[Stored data entries]
----------

Record Document : Type := mkDocument {
  examStatus : option StatusElement;
  scoreEl : option Element;
  alertBox : option Element;
  alertSection : option Element;
  alertTime : option Element;
  body : list Node
}.

Definition has_class (tok : string) (cls : list string) : bool :=
  existsb (String.eqb tok) cls.

(** [classList.add(tok)] *)
Definition classList_add (tok : string) (cls : list string) : list string :=
  if has_class tok cls then cls else cls ++ [tok].

(** [classList.remove(tok)] *)
Definition classList_remove (tok : string) (cls : list string) : list string :=
  filter (fun t => negb (String.eqb tok t)) cls.

Definition set_examStatus (e : option StatusElement) (d : Document) : Document :=
  mkDocument e (scoreEl d) (alertBox d) (alertSection d) (alertTime d) (body d).

Definition set_scoreEl (e : option Element) (d : Document) : Document :=
  mkDocument (examStatus d) e (alertBox d) (alertSection d) (alertTime d) (body d).

Definition set_alertBox (e : option Element) (d : Document) : Document :=
  mkDocument (examStatus d) (scoreEl d) e (alertSection d) (alertTime d) (body d).

Definition set_alertSection (e : option Element) (d : Document) : Document :=
  mkDocument (examStatus d) (scoreEl d) (alertBox d) e (alertTime d) (body d).

Definition set_alertTime (e : option Element) (d : Document) : Document :=
  mkDocument (examStatus d) (scoreEl d) (alertBox d) (alertSection d) e (body d).

Definition set_body (b : list Node) (d : Document) : Document :=
  mkDocument (examStatus d) (scoreEl d) (alertBox d) (alertSection d) (alertTime d) b.

(** [document.body.appendChild(n)] *)
Definition appendChild (n : Node) (d : Document) : Document :=
  set_body (body d ++ [n]) d.

(** [document.getElementById(id)] among the children of [<body>]. *)
Definition getElementById (id : string) (d : Document) : option Node :=
  find (fun n => String.eqb (nodeId n) id) (body d).

(** The selector [.fixed.inset-0]. *)
Definition is_overlay (n : Node) : bool :=
  has_class "fixed" (nodeClass n) && has_class "inset-0" (nodeClass n).

(** [document.querySelector('.fixed.inset-0')]: the first match in
    document order. *)
Definition querySelector_overlay (d : Document) : option Node :=
  find is_overlay (body d).

(** Remove the first node that satisfies [p]. *)
Fixpoint remove_first (p : Node -> bool) (l : list Node) : list Node :=
  match l with
  | [] => []
  | n :: l' => if p n then l' else n :: remove_first p l'
  end.

(** Replace the first node that satisfies [p] by its image under [f]. *)
Fixpoint update_first (p : Node -> bool) (f : Node -> Node) (l : list Node)
  : list Node :=
  match l with
  | [] => []
  | n :: l' => if p n then f n :: l' else n :: update_first p f l'
  end.

End Dom.
Import Dom.

(** ** The client state *)

Inductive Request : Type :=
| GET (url : string)
| POST (url : string).

Record Client : Type := mkClient {
  examRunning : bool;
  doc : Document;
  requests : list Request;
  consoleErrors : nat
}.

Definition set_examRunning (b : bool) (c : Client) : Client :=
  mkClient b (doc c) (requests c) (consoleErrors c).

Definition set_doc (d : Document) (c : Client) : Client :=
  mkClient (examRunning c) d (requests c) (consoleErrors c).

(** [fetch(url, ...)]: the request is issued; its promise settles in a
    later step. *)
Definition fetch (r : Request) : Js Client unit :=
  modify (fun c => mkClient (examRunning c) (doc c) (requests c ++ [r]) (consoleErrors c)).

(** [console.error(err)] *)
Definition console_error : Js Client unit :=
  modify (fun c => mkClient (examRunning c) (doc c) (requests c) (S (consoleErrors c))).

Definition modify_doc (f : Document -> Document) : Js Client unit :=
  modify (fun c => set_doc (f (doc c)) c).

(** ** frontend/exam.js *)

Module Exam.

Definition url_start_exam := "http://127.0.0.1:5000/start_exam".
Definition url_stop_exam := "http://127.0.0.1:5000/stop_exam".
Definition url_suspicion_score := "http://127.0.0.1:5000/suspicion_score".
Definition url_latest_alert := "http://127.0.0.1:5000/latest_alert".
Definition url_tab_switched := "http://127.0.0.1:5000/tab_switched".

(** The colour token of a toast, by notification type. *)
Definition notificationColor (type : string) : string :=
  if String.eqb type "success" then "bg-green-500"
  else if String.eqb type "error" then "bg-red-500"
  else "bg-blue-500".

Definition toast (message : jsval) (type : string) : Node :=
  mkNode ""
    ["fixed"; "top-4"; "right-4"; "p-4"; "rounded-lg"; "shadow-lg"; "z-50";
     "alert-slide"; notificationColor type; "text-white"; "font-semibold"]
    (Plain message).

(** [showNotification(message, type)]: a toast is appended to the body.
    Its removal three seconds later is a timer step and is not part of
    the call. *)
Definition showNotification (message : jsval) (type : string) : Js Client unit :=
  modify_doc (appendChild (toast message type)).

(** The object literal [colorClasses] of [updateExamStatus]. *)
Definition colorClasses : list (string * string) :=
  [("green", "bg-green-500"); ("red", "bg-red-500"); ("gray", "bg-gray-500")].

Fixpoint lookup (k : string) (o : list (string * string)) : option string :=
  match o with
  | [] => None
  | (k', v) :: o' => if String.eqb k k' then Some v else lookup k o'
  end.

(** [colorClasses[color] || colorClasses.gray] *)
Definition statusColor (color : string) : string :=
  match lookup color colorClasses with
  | Some v => v
  | None => "bg-gray-500"
  end.

(** [updateExamStatus(text, color)].  Without [#examStatus] nothing
    happens; with it the class is rewritten first, and the write to the
    span throws when [querySelector("span")] finds none. *)
Definition updateExamStatus (text color : string) : Js Client unit :=
  statusEl <- gets (fun c => examStatus (doc c)) ;;
  match statusEl with
  | None => ret tt
  | Some el =>
      let cls := [statusColor color; "bg-opacity-80"; "rounded-lg"; "px-4"; "py-2"] in
      modify_doc (set_examStatus (Some (mkStatus cls (statusSpan el)))) ;;
      match statusSpan el with
      | None => throw
      | Some _ => modify_doc (set_examStatus (Some (mkStatus cls (Some text))))
      end
  end.

(** The response object of [fetch], as far as [startExam] reads it. *)
Record Response : Type := mkResponse { ok : bool }.

(** [startExam()]: the call itself only issues the request. *)
Definition startExam : Js Client unit :=
  fetch (GET url_start_exam).

(** The [.then(res => ...).catch(err => ...)] chain of [startExam]. *)
Definition startExam_settled (p : settled Response) : Js Client unit :=
  then_catch p
    (fun res =>
       if ok res then
         modify (set_examRunning true) ;;
         updateExamStatus "Exam Running" "green" ;;
         showNotification (JStr "Exam started successfully") "success"
       else
         showNotification (JStr "Failed to start exam") "error")
    (showNotification (JStr "Backend not reachable") "error" ;;
     console_error).

(** [stopExam()] *)
Definition stopExam : Js Client unit :=
  running <- gets examRunning ;;
  if negb running then
    showNotification (JStr "Cannot stop exam - exam is not started yet!") "error"
  else
    fetch (GET url_stop_exam).

(** The [.then(() => ...).catch(err => console.error(err))] chain of
    [stopExam]. *)
Definition stopExam_settled (p : settled Response) : Js Client unit :=
  then_catch p
    (fun _ =>
       modify (set_examRunning false) ;;
       updateExamStatus "Exam Stopped" "red" ;;
       showNotification (JStr "Exam stopped") "info")
    console_error.

(** The body of a [/suspicion_score] response, [{ score: <number> }];
    a JSON number is a rational. *)
Record ScoreData : Type := mkScoreData { score : Q }.

(** The class written for a score. *)
Definition scoreClass (newScore : Q) : list string :=
  if Qle_bool 50 newScore then ["text-2xl"; "font-bold"; "text-red-400"]
  else if Qle_bool 25 newScore then ["text-2xl"; "font-bold"; "text-yellow-400"]
  else ["text-2xl"; "font-bold"; "text-white"].

(** The callback of the score poll on the parsed body.  [changed] is the
    outcome of [parseInt(scoreEl.innerText) !== newScore]. *)
Definition onScoreData (changed : bool) (data : ScoreData) : Js Client unit :=
  el <- gets (fun c => scoreEl (doc c)) ;;
  match el with
  | None => ret tt
  | Some e =>
      let newScore := score data in
      let cls1 := if changed then classList_add "pulse-animation" (className e)
                  else className e in
      modify_doc (set_scoreEl (Some (mkElement cls1 (innerText e)))) ;;
      modify_doc (set_scoreEl (Some (mkElement cls1 (JNum newScore)))) ;;
      modify_doc (set_scoreEl (Some (mkElement (scoreClass newScore) (JNum newScore))))
  end.

(** The score poll: [fetch], then [res.json()], then the callback. *)
Definition pollScore : Js Client unit := fetch (GET url_suspicion_score).

Definition pollScore_settled (changed : bool) (p : settled (settled ScoreData))
  : Js Client unit :=
  then_catch (json p) (onScoreData changed) console_error.

(** The timer set with the pulse, one second later. *)
Definition pulseTimer : Js Client unit :=
  el <- gets (fun c => scoreEl (doc c)) ;;
  match el with
  | None => ret tt
  | Some e =>
      modify_doc (set_scoreEl
        (Some (mkElement (classList_remove "pulse-animation" (className e))
                         (innerText e))))
  end.

(** The body of a [/latest_alert] response: the keys the callback reads. *)
Record AlertData : Type := mkAlertData {
  a_message : jsval;
  a_alert : jsval;
  a_level : jsval;
  a_time : jsval
}.

(** The callback of the alert poll on the parsed body. *)
Definition onAlertData (data : AlertData) : Js Client unit :=
  d <- gets doc ;;
  match alertBox d, alertSection d with
  | Some box, Some section =>
      let message := jsor (jsor (a_message data) (a_alert data)) (JStr "") in
      let time := jsor (a_time data) (JStr "") in
      if negb (truthy message) then
        modify_doc (set_alertSection
          (Some (mkElement (classList_add "hidden" (className section))
                           (innerText section))))
      else
        modify_doc (set_alertSection
          (Some (mkElement
                   (classList_add "alert-slide"
                      (classList_remove "hidden" (className section)))
                   (innerText section)))) ;;
        modify_doc (set_alertBox (Some (mkElement (className box) message))) ;;
        alertTimeEl <- gets (fun c => alertTime (doc c)) ;;
        match alertTimeEl with
        | Some t => modify_doc (set_alertTime (Some (mkElement (className t) time)))
        | None => ret tt
        end
  | _, _ => ret tt
  end.

Definition pollAlert : Js Client unit := fetch (GET url_latest_alert).

Definition pollAlert_settled (p : settled (settled AlertData)) : Js Client unit :=
  then_catch (json p) onAlertData console_error.

(** The [visibilitychange] listener; [hidden] is [document.hidden] at the
    time of the event. *)
Definition onVisibilityChange (hidden : bool) : Js Client unit :=
  running <- gets examRunning ;;
  if hidden && running then
    fetch (POST url_tab_switched) ;;
    showNotification (JStr "Warning: Tab switching detected!") "error"
  else
    ret tt.

(** The [.catch(err => console.error(err))] of the tab-switch request. *)
Definition tabSwitched_settled (p : settled Response) : Js Client unit :=
  match p with
  | Fulfilled _ => ret tt
  | Rejected => console_error
  end.

(** One turn of the event loop of [exam.js]. *)
Inductive Event : Type :=
| ClickStart
| StartSettled (p : settled Response)
| ClickStop
| StopSettled (p : settled Response)
| VisibilityChange (hidden : bool)
| TabSwitchedSettled (p : settled Response)
| ScoreTimer
| ScoreSettled (changed : bool) (p : settled (settled ScoreData))
| PulseTimer
| AlertTimer
| AlertSettled (p : settled (settled AlertData))
| ToastExpired.

(** The toast at the head of the body leaves it when its timer fires. *)
Definition is_toast (n : Node) : bool :=
  has_class "fixed" (nodeClass n) && has_class "top-4" (nodeClass n).

Definition handler (e : Event) : Js Client unit :=
  match e with
  | ClickStart => startExam
  | StartSettled p => startExam_settled p
  | ClickStop => stopExam
  | StopSettled p => stopExam_settled p
  | VisibilityChange h => onVisibilityChange h
  | TabSwitchedSettled p => tabSwitched_settled p
  | ScoreTimer => pollScore
  | ScoreSettled ch p => pollScore_settled ch p
  | PulseTimer => pulseTimer
  | AlertTimer => pollAlert
  | AlertSettled p => pollAlert_settled p
  | ToastExpired => modify_doc (fun d => set_body (remove_first is_toast (body d)) d)
  end.

Definition step (c : Client) (e : Event) : Client := exec (handler e) c.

----------

- THE TASK
Reproduce verbatim the lines above, from the line with "[stopExam]. *)" through the line with "Record ScoreData : Type".

- RESULT FOR THIS TASK
    [stopExam]. *)
Definition stopExam_settled (p : settled Response) : Js Client unit :=
  then_catch p
    (fun _ =>
       modify (set_examRunning false) ;;
       updateExamStatus "Exam Stopped" "red" ;;
       showNotification (JStr "Exam stopped") "info")
    console_error.

(** The body of a [/suspicion_score] response, [{ score: <number> }];
    a JSON number is a rational. *)
Record ScoreData : Type := mkScoreData { score : Q }.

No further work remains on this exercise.